Saudyjczycy wyłaniają się jako nowe mocarstwo Bliskiego Wschodu

Stany Zjednoczone pozostawiły próżnię na Bliskim Wschodzie – a Saudyjczycy ją wypełniają.

 

Od dziesięcioleci toczy się walka o to, kto zostanie przywódcą świata muzułmańskiego. Egipt wypełniał tę rolę pod rządami Nasera, ale od tego czasu żaden kraj arabski nie zdobył hegemonii. 

 

Iran próbował ustawić się jako przywódca muzułmańskiego świata od początku obecnego stulecia, ale nie potrafił przezwyciężyć niechęci sunnickiej większości. Swoją ofertę złożyła Turcja. Zjednoczone Emiraty Arabskie, choć niewielkie, próbują wyznaczyć nowy kierunek dla państw Zatoki Perskiej w świecie po czasach ropy naftowej. 

 

W ciągu ostatnich kilku lat zdecydowanym liderem stała się jednak Arabia Saudyjska. Saudyjczycy zawsze chcieli odgrywać rolę przywódczą, ale do niedawna ich głównym atutem była Mekka, a element religijny był koniecznym, ale niewystarczającym warunkiem wstępnym prawdziwego przywództwa.

 

Teraz Saudyjczycy ustalają program nie tylko jako przywódcy świata muzułmańskiego, ale całego regionu. 

 

Do tej pory Saudyjczycy byli biernymi odbiorcami amerykańskich gwarancji bezpieczeństwa. Lekkomyślne dążenie administracji Obamy do porozumienia z Iranem i odrzucenie obaw Arabii Saudyjskiej nauczyło Saudyjczyków, że poleganie na USA w zakresie bezpieczeństwa i przywództwa jest nierozsądne i muszą tworzyć własne rozwiązania. Haniebne opuszczenie Afganistanu przez Stany Zjednoczone pokazało, że czasy Pax Americana już dawno minęły.

 

W mediach wiele uwagi poświęcono Chinom wypełniającym próżnię i rzeczywiście Chiny mają tam ambicje, ale głównie po to, by zachować spokój, co służy ich własnym interesom. Saudyjczycy nie są już bierni. Stawali się sprawnymi dyplomatami i pracowali ze wszystkimi stronami, aby osiągnąć zgodność z celami i ambicjami Arabii Saudyjskiej. Postrzegam chińską rolę w pośrednictwie w umowach między Rijadem a Teheranem bardziej jako Saudyjczyków wykorzystujących Chiny do powstrzymania Iranu niż jako uznanie przywództwa Chin. 

 

Jakie są cele Arabii Saudyjskiej? Uważam, że głównym celem jest bezpieczeństwo. Pozwolenie Stanom Zjednoczonym, Rosji i Chinom na ustalanie planów dla Bliskiego Wschodu gwarantuje permanentną wojnę w regionie bez żadnych korzyści. Wizją Arabii Saudyjskiej dla regionu jest zmniejszenie ryzyka poprzez zakończenie bezsensownego konfliktu, który przynosi korzyści tylko outsiderom. 

 

Co odświeżające, Saudyjczycy – wraz ze ZEA i Bahrajnem – wydają się porzucać mentalność gry o sumie zerowej, która tak długo trzymała świat arabski w zacofaniu. Teraz szukają rozwiązań korzystnych dla obu stron, które pozwolą wszystkim prosperować bez obawy o wojnę, widząc siebie jako lidera.  

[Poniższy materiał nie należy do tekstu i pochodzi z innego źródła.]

(* ===== verification/ApiThread.v ===== *)
(** ApiThread: src/unsafe/thread/thread.mbt, what a program gets from the thread
    object of Thread: what its wrappers make of the results of the native calls.

    The runner of [spawn_raw] completes the task with the address of a box that
    holds what the task returned, or the error that it raised as a string; what is
    in the box at an address is the parameter [unbox]. *)
From stdpp Require Import base gmap list strings.
From Stdlib Require Import ZArith Lia.
From S2P Require Import Prelude Api Interleave Platform Thread ThreadInvariant ThreadCalls ThreadSafety.

(** ** The wrappers, from the results of the native calls *)

Section wrappers.
Context {T : Type}.

Inductive ThreadOutcome :=
| Returned (x : T)
| FailedWith (message : string).

Context (unbox : Z -> ThreadOutcome).

(** The statuses of the two native calls. *)
Definition spawn_raw (creation start : Z) : answer unit :=
  unless_failed creation ThreadInitializationFailed (unless_failed start ThreadCreationFailed (Returns tt)).

Definition restore_outcome (raw : Z) : answer ThreadOutcome :=
  restore (if raw =? 0 then None else Some (unbox raw)).

Definition join_raw (raw status : Z) : answer T :=
  match status with
  | 0 =>
      cell ← restore_outcome raw;
      match cell with
      | Returned value => Returns value
      | FailedWith message => Raises (ThreadPanicked message)
      end
  | -1 => Raises ThreadAlreadyJoined
  | -2 => Raises ThreadJoinSelf
  | -3 => Raises ThreadAlreadyDetached
  | -4 => Raises ThreadOperationInProgress
  | code => Raises (ThreadJoinFailed code)
  end.

Definition detach_raw (status : Z) : answer unit :=
  match status with
  | 0 => Returns tt
  | -1 => Raises ThreadAlreadyJoined
  | -2 => Raises ThreadAlreadyDetached
  | -3 => Raises ThreadOperationInProgress
  | code => Raises (ThreadDetachFailed code)
  end.

Definition is_finished_raw (result status : Z) : answer bool :=
  unless_failed status ThreadOperationFailed (Returns (negb (result =? 0))).

(** A status of the operating system is positive. *)
Lemma join_raw_failed raw st : 0 < st -> join_raw raw st = Raises (ThreadJoinFailed st).
Proof. by destruct st. Qed.

Lemma detach_raw_failed st : 0 < st -> detach_raw st = Raises (ThreadDetachFailed st).
Proof. by destruct st. Qed.

(** ** Properties *)

(** The answers of a call that changed nothing. *)
Definition refusals : list SyncError :=
  [ThreadAlreadyJoined; ThreadJoinSelf; ThreadAlreadyDetached; ThreadOperationInProgress].

Section properties.
Context (P : platform) (e1 e2 e3 : Z).
Abbreviation reached := (reachable thread_code (no_thread e1 e2 e3)).
Implicit Types (c : config thread) (tr : list (label thread)).

(** What a trace shows of the one result there is. *)
Definition result_taken (s : thread_state) tr (p : Z) : Prop :=
  phase s = Ended /\ kept (summarize tr) = [p] /\ delivered (summarize tr) = [p] /\ discarded (summarize tr) = [].

(** C16: a [join] that returns a value, or raises [ThreadPanicked], does so after
    the thread has ended, with what is in the box that the task was completed with
    first, and no later [join] does; it reads a null pointer only if the task was
    never completed.  A [join] or [detach] that answers "already joined", "already
    detached", "in progress" or "join self" has changed nothing; when the operating
    system refused (with a positive status) the error has the first such status; and
    a [detach] that returns has given the thread up. *)
Theorem thread_api c tr :
  reached c tr ->
  (forall tr1 t raw st tr2, tr = tr1 ++ @LRes thread t OpJoin (RJoin raw st) :: tr2 ->
     match first_failed (events tr1 t) with
     | Some e => 0 < e -> join_raw raw st = Raises (ThreadJoinFailed e)
     | None =>
         match join_raw raw st with
         | Returns x => exists p, unbox p = Returned x /\ result_taken (state c) tr p
         | Raises (ThreadPanicked m) => exists p, unbox p = FailedWith m /\ result_taken (state c) tr p
         | Raises e => e ∈ refusals /\ events tr1 t = []
         | Undefined => phase (state c) = Ended /\ kept (summarize tr) = []
         end
     end /\
     (st = 0 -> forall t' raw', @LRes thread t' OpJoin (RJoin raw' 0) ∉ tr2)) /\
  (forall tr1 t st tr2, tr = tr1 ++ @LRes thread t OpDetach (RStatus st) :: tr2 ->
     match first_failed (events tr1 t) with
     | Some e => 0 < e -> detach_raw st = Raises (ThreadDetachFailed e)
     | None =>
         match detach_raw st with
         | Returns _ => SetState SYNC_THREAD_DETACHED ∈ effects (events tr1 t)
         | Raises e => e ∈ refusals /\ events tr1 t = []
         | Undefined => False
         end
     end).
Proof.
  intros H. split.
  - intros tr1 t raw st tr2 Htr.
    pose proof (kept_returns _ _ (th_kept e1 e2 e3) c tr tr1 t _ _ tr2 H Htr) as Hr. simpl in Hr.
    split; [|intros -> t' raw'; by apply (join_result P e1 e2 e3 c tr tr1 t raw tr2)].
    destruct (first_failed (events tr1 t)) as [e|].
    { destruct Hr as (-> & _ & ->). apply join_raw_failed. }
    destruct Hr as [[-> _]|(Hst & -> & Hes)].
    + destruct (join_result P e1 e2 e3 c tr tr1 t raw tr2 H Htr) as (Hp & Hk & Hd & Hx & _).
      unfold join_raw, restore_outcome. destruct (Z.eqb_spec raw 0) as [->|Hn]; simpl; [done|].
      destruct (unbox raw) as [x|m] eqn:Hu; simpl; by exists raw.
    + rewrite Hes. unfold refusals. set_unfold in Hst. destruct_or!; subst; simpl; split; try done; set_solver.
  - intros tr1 t st tr2 Htr.
    pose proof (kept_returns _ _ (th_kept e1 e2 e3) c tr tr1 t _ _ tr2 H Htr) as Hr. simpl in Hr.
    destruct (first_failed (events tr1 t)) as [e|].
    { destruct Hr as [-> _]. apply detach_raw_failed. }
    destruct Hr as [[-> [d ->]]|[Hst Hes]].
    + simpl. set_solver.
    + rewrite Hes. unfold refusals. set_unfold in Hst. destruct_or!; subst; simpl; split; try done; set_solver.
Qed.
End properties.
End wrappers.

(** ** A concrete execution *)

#[local] Existing Instance posix.

(** The box at address 7 holds what the task returned. *)
Definition box_at_7 (p : Z) : ThreadOutcome := if p =? 7 then Returned 42 else FailedWith "another box"%string.

(** The first join of [joined_twice] returns 42, the second is refused. *)
Lemma thread_api_witness :
  exists (c : config thread) (tr : list (label thread)),
    tr = list.take 17%nat tr ++ @LRes thread 3%nat OpJoin (RJoin 7 0) :: list.drop 18%nat tr /\
    last tr = Some (@LRes thread 4%nat OpJoin (RJoin 0 (-1))) /\
    join_raw box_at_7 7 0 = Returns 42 /\
    (exists p, box_at_7 p = Returned 42 /\ result_taken (state c) tr p) /\
    (forall t' raw', @LRes thread t' OpJoin (RJoin raw' 0) ∉ list.drop 18%nat tr).
Proof.
  set (tr := (played_thread joined_twice).2). exists (played_thread joined_twice).1, tr.
  assert (tr = list.take 17%nat tr ++ @LRes thread 3%nat OpJoin (RJoin 7 0) :: list.drop 18%nat tr) as He
    by (vm_compute; reflexivity).
  split; [exact He|]. split; [vm_compute; reflexivity|]. split; [reflexivity|].
  destruct (proj1 (thread_api box_at_7 posix 0 0 0 (played_thread joined_twice).1 tr ltac:(played)) _ _ _ _ _ He)
    as [Hr Hn].
  split; [exact Hr|by apply Hn].
Defined.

Doskonałym przykładem jest zbliżenie pod przewodnictwem Arabii Saudyjskiej między Ligą Arabską a Syrią. Z ich perspektywy Syria jest złym reżimem i nie ma żadnej miłości między Syrią a innymi państwami arabskimi. Jednak przez dekadę unikania ich nic nie osiągnięto. Lepiej ją objąć i wpływać na nią, trzymając ją w niedźwiedzim uścisku.

 

W pewnym stopniu może to być również polityka Arabii Saudyjskiej wobec Iranu, ponieważ irańska gospodarka jest w fatalnym stanie, a Saudyjczycy nie kryją, że mają dużo gotówki. Kupowanie przez nich głównych gwiazd futbolu to komunikat dla ich sąsiadów. Saudyjczycy mogą postrzegać groźby Iranu dotyczące wzbogacania uranu do poziomu potrzebnego do budowy bomby atomowej jako próbę zdobycia wpływów, a komunikat brzmi, że Iran może mieć większe wpływy i niezależność gospodarczą, jeśli przyłączy się do wizji Arabii Saudyjskiej i zmniejszy nacisk na swoje ambicje posiadania broni nuklearnej. (Nie twierdzę, że to zadziała, ale jeśli Iran jest bliżej orbity saudyjskiej, to Arabia Saudyjska nie jest już potencjalnym celem nuklearnym.)

 

Przywódcy saudyjscy mądrze inwestują w przyszłość bez paliw kopalnych i próbują zająć pozycję potęgi gospodarczej w nadchodzących dziesięcioleciach. Saudyjczycy chcą utrzymać pokój obietnicami dzielenia się przyszłością gospodarczą, ale w przeciwieństwie do podobnych obietnic amerykańskich, Saudyjczyków dotyczy to bezpośrednio.

 

W ostatnich tygodniach coraz częściej mówi się o zawarciu przez Saudyjczyków pokoju z Izraelem. Ponownie u steru siedzą saudyjscy dyplomaci. Zamiast tego, by drogę torowały Stany Zjednoczone, Saudyjczycy używają marchewki możliwego porozumienia pokojowego, aby wyciągnąć z USA to, co mogą. Postrzegają konflikt arabsko-izraelski jako bezsensowną stratę czasu, która nie przyniosła nikomu korzyści. Z drugiej strony dostrzegają ogromne potencjalne korzyści udziału Izraela w saudyjskiej wizji przyszłości

 

W dawnym arabskim sposobie myślenia kwestia palestyńska była użyteczna: odwracała uwagę od walk wewnętrznych i arabskiej korupcji. Została użyta do stworzenia fałszywego poczucia jedności Arabów. W nowej wizji Arabii Saudyjskiej cele te można lepiej osiągnąć, próbując faktycznie zbudować nowoczesne społeczeństwo z przejrzystością i zamożną przyszłością. Saudyjczykom nadal zależy na Palestyńczykach, ale wiedzą, że nie ma tam katastrofy humanitarnej i że Palestyńczycy nie są w gorszym – a często są lepszym – stanie niż większość innych Arabów. Będą próbowali wykorzystać pokój, aby uzyskać ustępstwa ze strony Izraela w tej sprawie, ale Palestyńczycy są sprawą poboczną w saudyjskiej wizji roli lidera regionu. 

 

Saudyjczycy chcą, aby Bliski Wschód był graczem na światowej scenie w świecie post- supermocarstwowym i chcą być tymi, którzy ustalają program dla regionu. Jak dotąd, to właśnie to robią.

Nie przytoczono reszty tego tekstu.